_ACTION ITEM_: I need the number of lines in the data that include "scalars"; reply with that number alone.

_SUPPLIED DATA_:

___

(** * The virtualised ticket list of [zendesk_ticket_viewer.cli_urwid]

    A shallow embedding of [TicketList] (src/zendesk_ticket_viewer/cli_urwid.py):
    the prefetching cache ([get_tickets]), the viewport controller ([scroll],
    [refresh_widgets], [render], [keypress]) and the open action
    ([_action_open]), followed by the properties of the specification.

    Modelling conventions.
    - Python integers are [Z].  The attributes [offset] and
      [index_highlighted] are [numpy.int64] scalars from the first
      [numpy.clip] on: a sum or difference that involves one of them is a
      64-bit operation that wraps around, written [int64_add] and
      [int64_sub], and a Python integer outside the 64-bit range cannot be
      added to one: numpy raises [OverflowError].  (Before the first
      [scroll] the attributes are the Python integers 0 of [__init__]; they
      behave as the int64 value 0 for every movement within the 64-bit
      range.)
    - [numpy.clip] on scalars is [minimum (maximum a a_min) a_max]; in
      particular it returns [a_max] when [a_min > a_max] and never raises.
    - A Python list is a [list]; slicing and indexing follow CPython
      (negative indices count from the end, slices are clamped, an index out
      of range raises [IndexError]).
    - The ticket generator is an iterator: [next] either delivers a record or
      raises [StopIteration], and an iterator that has raised [StopIteration]
      keeps raising it (the iterator protocol).  Failures of the source
      other than exhaustion are outside the model.
    - Methods are computations in a state-and-exception monad over the
      [TicketList] object; a mutation done before an exception is raised
      stays done, as in Python.
    - [zenpy]'s ticket objects and the text of a formatted cell are
      parameters: the type [Ticket] and the function [cell_content]. *)

From Stdlib Require Import ZArith List String Bool Lia Arith.
Import ListNotations.
Local Open Scope Z_scope.

Set Implicit Arguments.

(** ** Python and numpy primitives *)

(** [numpy.clip(a, a_min, a_max)] on integer scalars. *)
Definition numpy_clip (a a_min a_max : Z) : Z := Z.min (Z.max a a_min) a_max.

(** [len(l)] as a Python integer. *)
Definition len {A : Type} (l : list A) : Z := Z.of_nat (List.length l).

(** How CPython adjusts one bound of a slice with step 1 to a list of
    length [n] ([PySlice_AdjustIndices]). *)
Definition adjust_index (n i : Z) : Z :=
  if i <? 0 then Z.max (i + n) 0 else Z.min i n.

(** [l[start:stop]]. *)
Definition py_slice {A : Type} (l : list A) (start stop : Z) : list A :=
  let s := adjust_index (len l) start in
  let e := adjust_index (len l) stop in
  firstn (Z.to_nat (e - s)) (skipn (Z.to_nat s) l).

(** The range of [numpy.int64]. *)
Definition int64_min : Z := -9223372036854775808.
Definition int64_max : Z := 9223372036854775807.

(** Whether a Python integer is a value of [numpy.int64]. *)
Definition is_int64 (z : Z) : bool := (int64_min <=? z) && (z <=? int64_max).

(** The 64-bit two's complement value of an integer. *)
Definition wrap64 (z : Z) : Z :=
  (z - int64_min) mod 18446744073709551616 + int64_min.

(** [a + b] and [a - b] on [numpy.int64] scalars. *)
Definition int64_add (a b : Z) : Z := wrap64 (a + b).
Definition int64_sub (a b : Z) : Z := wrap64 (a - b).

(** The exceptions the modelled code can raise. *)
Inductive exn : Type := StopIteration | IndexError | OverflowError.

(** The outcome of running a piece of code: a value, an exception, or a
    loop cut short by the fuel of the model. *)
Inductive outcome (A : Type) : Type :=
| Return (a : A)
| Raise (e : exn)
| OutOfFuel.
Arguments Raise {A} e.
Arguments OutOfFuel {A}.

(** A Python integer as an operand of an int64 operation: numpy converts
    it to [numpy.int64], and raises [OverflowError] when it does not fit. *)
Definition as_int64 (z : Z) : outcome Z :=
  if is_int64 z then Return z else Raise OverflowError.

(** [l[i]]: a negative index counts from the end; out of range raises
    [IndexError]. *)
Definition py_getitem {A : Type} (l : list A) (i : Z) : outcome A :=
  let j := if i <? 0 then i + len l else i in
  if (j <? 0) || (len l <=? j) then Raise IndexError
  else match nth_error l (Z.to_nat j) with
       | Some x => Return x
       | None => Raise IndexError
       end.
(** * bauh: the adaptable file downloader

    A shallow embedding of [bauh/view/core/downloader.py]
    (class [AdaptableFileDownloader]) and the properties its specification
    states about it: which tool is picked, how many threads are asked for,
    and what a call of [download] does to the file system, the log and the
    progress watcher on each of its paths. *)

From Stdlib Require Import ZArith QArith Qround Ascii String.
From stdpp Require Import base decidable option list strings pretty gmap.

Open Scope Z_scope.
Open Scope string_scope.

(** * Python values *)

Module Py.

(** [bool(x)] for an [Optional[str]]: [None] and [''] are falsy. *)
Definition truthy_str (o : option string) : bool :=
  match o with
  | Some s => negb (String.eqb s EmptyString)
  | None => false
  end.

(** The string of an [Optional[str]] that has been tested truthy. *)
Definition the_str (o : option string) : string := default EmptyString o.

(** [bool(x)] for an [Optional[int]]: [None] and [0] are falsy. *)
Definition truthy_int (o : option Z) : bool :=
  match o with
  | Some n => negb (Z.eqb n 0)
  | None => false
  end.

(** [a / b] on integers is true division.  The quotient is kept exact here;
    CPython rounds it to the nearest binary64, which for the dividends
    that reach the division in this program (below 16,000,000, divided by
    1,000,000) cannot move it across an integer: a quotient that is not
    an integer is at least 1e-6 away from one. *)
Definition truediv (a b : Z) : Q := (inject_Z a / inject_Z b)%Q.

(** [math.floor] *)
Definition floor (q : Q) : Z := Qfloor q.

(** [s.split(sep)] for a one-character separator: never an empty list. *)
Fixpoint split_chars (sep : ascii) (cur : list ascii) (cs : list ascii)
  : list (list ascii) :=
  match cs with
  | [] => [reverse cur]
  | c :: cs' =>
      if Ascii.eqb c sep
      then reverse cur :: split_chars sep [] cs'
      else split_chars sep (c :: cur) cs'
  end.

Definition split (sep : ascii) (s : string) : list string :=
  string_of_list_ascii <$> split_chars sep [] (list_ascii_of_string s).

(** [sep.join(parts)] *)
Fixpoint join (sep : string) (parts : list string) : string :=
  match parts with
  | [] => EmptyString
  | [p] => p
  | p :: rest => p ++ sep ++ join sep rest
  end.

(** [parts[-1]] of a list known to be non-empty ([split] results). *)
Definition last_item (parts : list string) : string := List.last parts EmptyString.

(** [parts[:-1]] *)
Definition but_last (parts : list string) : list string := removelast parts.

(** [str(n)] for an integer. *)
Definition str_of_int (n : Z) : string := pretty n.

(** [s.rstrip('/')] *)
Fixpoint drop_slashes (cs : list ascii) : list ascii :=
  match cs with
  | c :: cs' => if Ascii.eqb c "/"%char then drop_slashes cs' else cs
  | [] => []
  end.

Definition rstrip_slash (s : string) : string :=
  string_of_list_ascii
    (reverse (drop_slashes (reverse (list_ascii_of_string s)))).

(** [needle in hay] on strings. *)
Fixpoint contains (needle hay : string) : bool :=
  if String.prefix needle hay then true
  else match hay with
       | EmptyString => false
       | String _ rest => contains needle rest
       end.

End Py.

(** * The host and the interpreter *)

(** What a call sees of the machine it runs on: [shutil.which], the lookup of
    an executable on the PATH ([None] when there is none). *)
Record Host := { which : string -> option string }.

(** Iterating over a Python [set] visits every element once, in an order the
    language leaves open (for strings it changes with the hash seed).  An
    interpreter fixes one such order. *)
Record Interp := {
  set_iter : gset string -> list string;
  set_iter_perm : forall X, set_iter X ≡ₚ elements X
}.

(** * The downloader object *)

(** The fields of [AdaptableFileDownloader] that drive its decisions.  The
    logger, the translations and the HTTP client are part of the environment
    a call runs in. *)
Record Downloader := {
  multithread_enabled : bool;
  multithread_client : option string;
  check_ssl : bool
}.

___

_FINAL ANSWER_: 4